HOW TO COMPLETE THIS TASK:
Repeat exactly the lines from the first line of the records through the line containing "- [int] values", and nothing more.

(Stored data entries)
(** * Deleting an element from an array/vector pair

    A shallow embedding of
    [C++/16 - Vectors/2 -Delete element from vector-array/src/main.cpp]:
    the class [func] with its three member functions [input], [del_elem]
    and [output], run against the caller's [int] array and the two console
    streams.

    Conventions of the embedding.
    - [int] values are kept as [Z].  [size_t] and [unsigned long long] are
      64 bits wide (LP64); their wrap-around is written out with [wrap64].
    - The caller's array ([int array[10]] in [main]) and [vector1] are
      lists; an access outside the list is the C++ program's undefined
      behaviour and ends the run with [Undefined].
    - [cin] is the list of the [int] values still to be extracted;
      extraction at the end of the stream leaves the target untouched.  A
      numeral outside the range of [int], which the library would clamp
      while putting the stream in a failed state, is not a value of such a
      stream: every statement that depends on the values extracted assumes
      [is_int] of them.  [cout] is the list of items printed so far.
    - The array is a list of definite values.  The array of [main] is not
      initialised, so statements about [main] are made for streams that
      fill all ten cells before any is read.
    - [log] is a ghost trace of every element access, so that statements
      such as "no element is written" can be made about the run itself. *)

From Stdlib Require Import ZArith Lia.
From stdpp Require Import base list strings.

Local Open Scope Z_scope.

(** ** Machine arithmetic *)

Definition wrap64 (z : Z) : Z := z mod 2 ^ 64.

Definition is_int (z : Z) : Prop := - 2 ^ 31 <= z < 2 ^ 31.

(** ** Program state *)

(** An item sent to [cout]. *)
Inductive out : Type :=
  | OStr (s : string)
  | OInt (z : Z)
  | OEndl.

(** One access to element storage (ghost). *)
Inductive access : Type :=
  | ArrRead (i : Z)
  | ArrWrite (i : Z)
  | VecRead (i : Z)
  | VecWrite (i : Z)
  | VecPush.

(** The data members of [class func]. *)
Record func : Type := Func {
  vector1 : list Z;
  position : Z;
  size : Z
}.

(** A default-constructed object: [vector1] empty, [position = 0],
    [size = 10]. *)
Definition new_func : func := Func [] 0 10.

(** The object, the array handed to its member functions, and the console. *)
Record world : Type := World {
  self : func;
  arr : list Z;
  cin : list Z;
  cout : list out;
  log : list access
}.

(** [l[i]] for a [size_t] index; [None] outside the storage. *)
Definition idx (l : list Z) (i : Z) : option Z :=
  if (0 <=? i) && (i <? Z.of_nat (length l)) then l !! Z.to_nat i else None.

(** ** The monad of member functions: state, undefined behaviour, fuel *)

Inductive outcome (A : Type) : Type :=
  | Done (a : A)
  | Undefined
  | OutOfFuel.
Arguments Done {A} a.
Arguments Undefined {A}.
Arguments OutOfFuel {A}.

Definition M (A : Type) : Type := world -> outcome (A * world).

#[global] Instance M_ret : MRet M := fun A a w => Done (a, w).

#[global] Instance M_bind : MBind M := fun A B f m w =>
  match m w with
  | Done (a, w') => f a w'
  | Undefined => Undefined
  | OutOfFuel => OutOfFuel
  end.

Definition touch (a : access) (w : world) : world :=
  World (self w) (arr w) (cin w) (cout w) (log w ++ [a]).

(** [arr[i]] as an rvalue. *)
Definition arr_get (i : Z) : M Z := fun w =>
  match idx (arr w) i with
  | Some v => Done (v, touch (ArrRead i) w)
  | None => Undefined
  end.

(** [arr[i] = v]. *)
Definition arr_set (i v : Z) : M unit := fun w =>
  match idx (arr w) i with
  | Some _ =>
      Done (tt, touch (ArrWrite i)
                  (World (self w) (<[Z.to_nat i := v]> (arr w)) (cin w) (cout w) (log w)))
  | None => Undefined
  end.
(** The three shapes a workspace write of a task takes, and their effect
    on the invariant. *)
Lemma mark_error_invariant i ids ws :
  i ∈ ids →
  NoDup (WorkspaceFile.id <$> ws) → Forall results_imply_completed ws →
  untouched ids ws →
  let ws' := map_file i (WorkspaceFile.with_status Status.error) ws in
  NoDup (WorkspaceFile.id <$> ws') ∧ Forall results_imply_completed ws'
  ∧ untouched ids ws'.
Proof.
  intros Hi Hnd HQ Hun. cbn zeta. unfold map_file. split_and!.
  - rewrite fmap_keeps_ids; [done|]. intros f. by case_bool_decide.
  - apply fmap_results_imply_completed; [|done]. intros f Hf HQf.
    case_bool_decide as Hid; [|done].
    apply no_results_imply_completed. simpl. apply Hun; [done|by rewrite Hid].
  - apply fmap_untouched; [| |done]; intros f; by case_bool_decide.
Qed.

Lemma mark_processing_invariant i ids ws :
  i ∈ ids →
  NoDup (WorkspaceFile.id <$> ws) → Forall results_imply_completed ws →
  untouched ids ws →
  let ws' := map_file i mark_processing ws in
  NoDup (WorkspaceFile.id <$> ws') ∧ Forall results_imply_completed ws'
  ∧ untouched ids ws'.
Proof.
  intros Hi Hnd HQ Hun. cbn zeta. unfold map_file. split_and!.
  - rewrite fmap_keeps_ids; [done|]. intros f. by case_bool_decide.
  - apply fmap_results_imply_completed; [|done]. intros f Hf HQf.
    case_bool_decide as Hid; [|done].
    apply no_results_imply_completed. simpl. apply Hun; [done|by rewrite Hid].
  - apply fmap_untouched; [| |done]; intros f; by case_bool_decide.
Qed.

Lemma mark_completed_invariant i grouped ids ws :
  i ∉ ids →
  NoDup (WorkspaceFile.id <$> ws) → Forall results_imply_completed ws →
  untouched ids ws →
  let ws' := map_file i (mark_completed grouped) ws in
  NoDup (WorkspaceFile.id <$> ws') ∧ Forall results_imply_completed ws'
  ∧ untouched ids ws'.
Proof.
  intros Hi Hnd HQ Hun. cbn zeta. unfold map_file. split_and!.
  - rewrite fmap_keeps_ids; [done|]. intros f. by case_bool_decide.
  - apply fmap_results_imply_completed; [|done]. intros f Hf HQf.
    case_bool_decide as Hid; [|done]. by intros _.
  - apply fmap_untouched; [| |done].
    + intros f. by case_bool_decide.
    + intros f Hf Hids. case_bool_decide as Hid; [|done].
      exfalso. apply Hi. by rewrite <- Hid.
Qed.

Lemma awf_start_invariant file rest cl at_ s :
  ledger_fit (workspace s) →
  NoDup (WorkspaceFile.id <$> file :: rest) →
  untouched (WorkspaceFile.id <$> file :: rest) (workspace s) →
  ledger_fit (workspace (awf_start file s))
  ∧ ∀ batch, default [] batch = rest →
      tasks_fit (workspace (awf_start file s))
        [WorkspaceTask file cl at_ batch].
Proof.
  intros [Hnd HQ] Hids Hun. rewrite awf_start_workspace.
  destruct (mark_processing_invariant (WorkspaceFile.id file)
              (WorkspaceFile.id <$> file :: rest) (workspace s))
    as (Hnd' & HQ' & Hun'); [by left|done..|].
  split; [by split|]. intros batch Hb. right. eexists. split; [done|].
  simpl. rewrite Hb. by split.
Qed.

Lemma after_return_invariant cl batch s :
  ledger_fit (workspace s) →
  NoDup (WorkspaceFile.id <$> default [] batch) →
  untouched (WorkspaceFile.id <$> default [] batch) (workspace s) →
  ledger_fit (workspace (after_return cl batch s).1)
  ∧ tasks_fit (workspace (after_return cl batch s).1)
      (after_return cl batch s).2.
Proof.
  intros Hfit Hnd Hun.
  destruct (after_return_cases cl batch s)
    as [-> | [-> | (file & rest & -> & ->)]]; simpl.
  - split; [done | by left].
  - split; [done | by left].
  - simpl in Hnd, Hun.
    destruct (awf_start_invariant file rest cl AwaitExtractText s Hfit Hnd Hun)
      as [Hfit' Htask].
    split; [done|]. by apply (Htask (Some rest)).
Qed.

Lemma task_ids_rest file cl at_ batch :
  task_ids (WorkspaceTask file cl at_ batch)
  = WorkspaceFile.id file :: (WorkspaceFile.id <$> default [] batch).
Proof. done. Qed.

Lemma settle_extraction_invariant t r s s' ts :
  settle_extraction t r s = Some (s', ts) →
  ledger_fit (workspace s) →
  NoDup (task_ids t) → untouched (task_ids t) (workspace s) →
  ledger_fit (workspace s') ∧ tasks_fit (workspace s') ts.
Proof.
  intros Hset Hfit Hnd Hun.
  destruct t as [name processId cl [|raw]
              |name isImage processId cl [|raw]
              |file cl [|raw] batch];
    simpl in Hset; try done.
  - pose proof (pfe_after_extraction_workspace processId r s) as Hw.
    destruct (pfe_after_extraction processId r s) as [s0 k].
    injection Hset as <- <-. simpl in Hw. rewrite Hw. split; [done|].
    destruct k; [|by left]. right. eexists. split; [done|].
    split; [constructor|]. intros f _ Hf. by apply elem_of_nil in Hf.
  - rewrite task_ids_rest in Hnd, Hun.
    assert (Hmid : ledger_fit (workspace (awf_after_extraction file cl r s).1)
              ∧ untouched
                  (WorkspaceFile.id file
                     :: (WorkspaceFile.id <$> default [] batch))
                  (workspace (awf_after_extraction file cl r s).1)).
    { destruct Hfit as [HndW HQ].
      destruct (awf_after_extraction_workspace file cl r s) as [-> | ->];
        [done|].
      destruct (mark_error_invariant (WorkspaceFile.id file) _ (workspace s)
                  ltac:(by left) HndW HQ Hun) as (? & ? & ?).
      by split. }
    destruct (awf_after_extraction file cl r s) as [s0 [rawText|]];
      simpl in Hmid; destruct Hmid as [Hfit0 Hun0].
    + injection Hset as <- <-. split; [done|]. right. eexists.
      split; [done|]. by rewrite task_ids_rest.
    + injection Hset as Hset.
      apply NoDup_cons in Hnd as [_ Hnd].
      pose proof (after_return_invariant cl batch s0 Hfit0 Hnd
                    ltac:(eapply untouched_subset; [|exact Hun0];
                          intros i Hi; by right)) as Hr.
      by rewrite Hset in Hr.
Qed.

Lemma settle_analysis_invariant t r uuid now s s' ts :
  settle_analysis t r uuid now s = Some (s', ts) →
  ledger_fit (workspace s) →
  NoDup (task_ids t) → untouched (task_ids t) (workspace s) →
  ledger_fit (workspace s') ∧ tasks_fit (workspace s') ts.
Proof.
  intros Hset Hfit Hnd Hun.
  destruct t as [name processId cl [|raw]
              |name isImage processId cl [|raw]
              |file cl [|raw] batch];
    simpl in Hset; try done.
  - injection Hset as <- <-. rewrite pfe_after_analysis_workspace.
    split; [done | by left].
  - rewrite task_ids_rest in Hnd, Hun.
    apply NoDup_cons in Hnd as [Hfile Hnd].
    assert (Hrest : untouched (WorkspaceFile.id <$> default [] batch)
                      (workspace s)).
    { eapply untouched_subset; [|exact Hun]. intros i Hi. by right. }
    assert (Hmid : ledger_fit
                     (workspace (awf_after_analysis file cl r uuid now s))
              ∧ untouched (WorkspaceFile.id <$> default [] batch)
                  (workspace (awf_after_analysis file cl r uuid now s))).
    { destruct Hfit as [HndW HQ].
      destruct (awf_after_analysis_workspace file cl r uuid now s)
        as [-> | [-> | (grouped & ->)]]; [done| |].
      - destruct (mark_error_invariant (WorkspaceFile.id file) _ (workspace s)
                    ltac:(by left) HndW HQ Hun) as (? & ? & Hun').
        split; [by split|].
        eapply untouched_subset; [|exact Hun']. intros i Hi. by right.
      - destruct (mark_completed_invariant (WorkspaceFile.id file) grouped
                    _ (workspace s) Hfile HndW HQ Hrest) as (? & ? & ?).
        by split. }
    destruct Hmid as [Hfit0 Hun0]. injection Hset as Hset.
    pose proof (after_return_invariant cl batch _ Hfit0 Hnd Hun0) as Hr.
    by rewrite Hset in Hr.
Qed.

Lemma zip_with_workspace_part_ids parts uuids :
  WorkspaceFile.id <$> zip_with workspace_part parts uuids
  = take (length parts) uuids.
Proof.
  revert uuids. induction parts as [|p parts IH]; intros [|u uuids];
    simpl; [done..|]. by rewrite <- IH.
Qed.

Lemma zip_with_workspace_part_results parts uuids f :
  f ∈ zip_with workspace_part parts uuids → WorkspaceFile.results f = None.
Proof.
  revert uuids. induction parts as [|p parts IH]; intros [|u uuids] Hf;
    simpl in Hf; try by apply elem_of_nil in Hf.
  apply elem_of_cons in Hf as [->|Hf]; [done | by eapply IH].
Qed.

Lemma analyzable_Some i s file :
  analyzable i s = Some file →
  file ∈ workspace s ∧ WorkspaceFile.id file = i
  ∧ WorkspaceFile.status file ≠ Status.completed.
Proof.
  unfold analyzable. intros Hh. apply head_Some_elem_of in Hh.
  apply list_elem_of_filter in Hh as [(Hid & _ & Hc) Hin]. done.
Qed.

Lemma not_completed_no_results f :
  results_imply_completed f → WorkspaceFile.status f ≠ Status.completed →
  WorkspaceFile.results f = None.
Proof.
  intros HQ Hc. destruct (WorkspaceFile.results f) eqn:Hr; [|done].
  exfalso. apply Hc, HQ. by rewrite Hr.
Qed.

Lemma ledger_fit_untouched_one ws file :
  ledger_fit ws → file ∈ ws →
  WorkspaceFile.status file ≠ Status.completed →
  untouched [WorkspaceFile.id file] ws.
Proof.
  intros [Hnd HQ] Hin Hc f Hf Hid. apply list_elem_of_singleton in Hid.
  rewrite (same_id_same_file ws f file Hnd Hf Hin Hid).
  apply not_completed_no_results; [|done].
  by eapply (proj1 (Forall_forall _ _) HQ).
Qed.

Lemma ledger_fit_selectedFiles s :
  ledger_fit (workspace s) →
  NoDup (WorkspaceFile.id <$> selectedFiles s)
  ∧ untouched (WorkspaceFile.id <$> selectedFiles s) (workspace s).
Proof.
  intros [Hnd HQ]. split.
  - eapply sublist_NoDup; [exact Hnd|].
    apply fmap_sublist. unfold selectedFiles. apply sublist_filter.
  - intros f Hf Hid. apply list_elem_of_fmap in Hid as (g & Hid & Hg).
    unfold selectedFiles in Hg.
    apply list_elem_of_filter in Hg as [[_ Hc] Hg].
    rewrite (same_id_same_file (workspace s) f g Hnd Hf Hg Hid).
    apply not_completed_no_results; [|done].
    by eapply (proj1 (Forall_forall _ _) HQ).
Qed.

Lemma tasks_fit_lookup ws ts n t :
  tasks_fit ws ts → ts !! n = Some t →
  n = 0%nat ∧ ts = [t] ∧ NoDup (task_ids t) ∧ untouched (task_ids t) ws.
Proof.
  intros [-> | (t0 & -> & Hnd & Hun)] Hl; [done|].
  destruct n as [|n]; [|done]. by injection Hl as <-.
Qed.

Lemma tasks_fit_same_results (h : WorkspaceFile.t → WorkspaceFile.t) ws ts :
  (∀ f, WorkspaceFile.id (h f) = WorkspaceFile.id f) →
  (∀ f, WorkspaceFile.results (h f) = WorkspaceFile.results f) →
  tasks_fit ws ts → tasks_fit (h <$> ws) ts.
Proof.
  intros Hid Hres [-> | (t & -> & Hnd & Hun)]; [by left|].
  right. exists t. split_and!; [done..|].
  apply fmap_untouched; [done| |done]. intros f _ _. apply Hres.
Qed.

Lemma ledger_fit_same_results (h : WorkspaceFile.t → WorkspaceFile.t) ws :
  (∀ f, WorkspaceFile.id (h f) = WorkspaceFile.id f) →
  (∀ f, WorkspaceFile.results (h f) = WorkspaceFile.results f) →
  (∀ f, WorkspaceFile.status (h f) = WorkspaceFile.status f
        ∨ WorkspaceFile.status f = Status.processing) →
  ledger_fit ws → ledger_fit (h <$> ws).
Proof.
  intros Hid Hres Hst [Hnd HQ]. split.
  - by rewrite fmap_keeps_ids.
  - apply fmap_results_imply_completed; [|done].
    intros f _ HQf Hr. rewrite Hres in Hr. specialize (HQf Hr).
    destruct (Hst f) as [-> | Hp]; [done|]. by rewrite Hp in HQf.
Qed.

TASK OUTPUT:
(** * Deleting an element from an array/vector pair

    A shallow embedding of
    [C++/16 - Vectors/2 -Delete element from vector-array/src/main.cpp]:
    the class [func] with its three member functions [input], [del_elem]
    and [output], run against the caller's [int] array and the two console
    streams.

    Conventions of the embedding.
    - [int] values are kept as [Z].  [size_t] and [unsigned long long] are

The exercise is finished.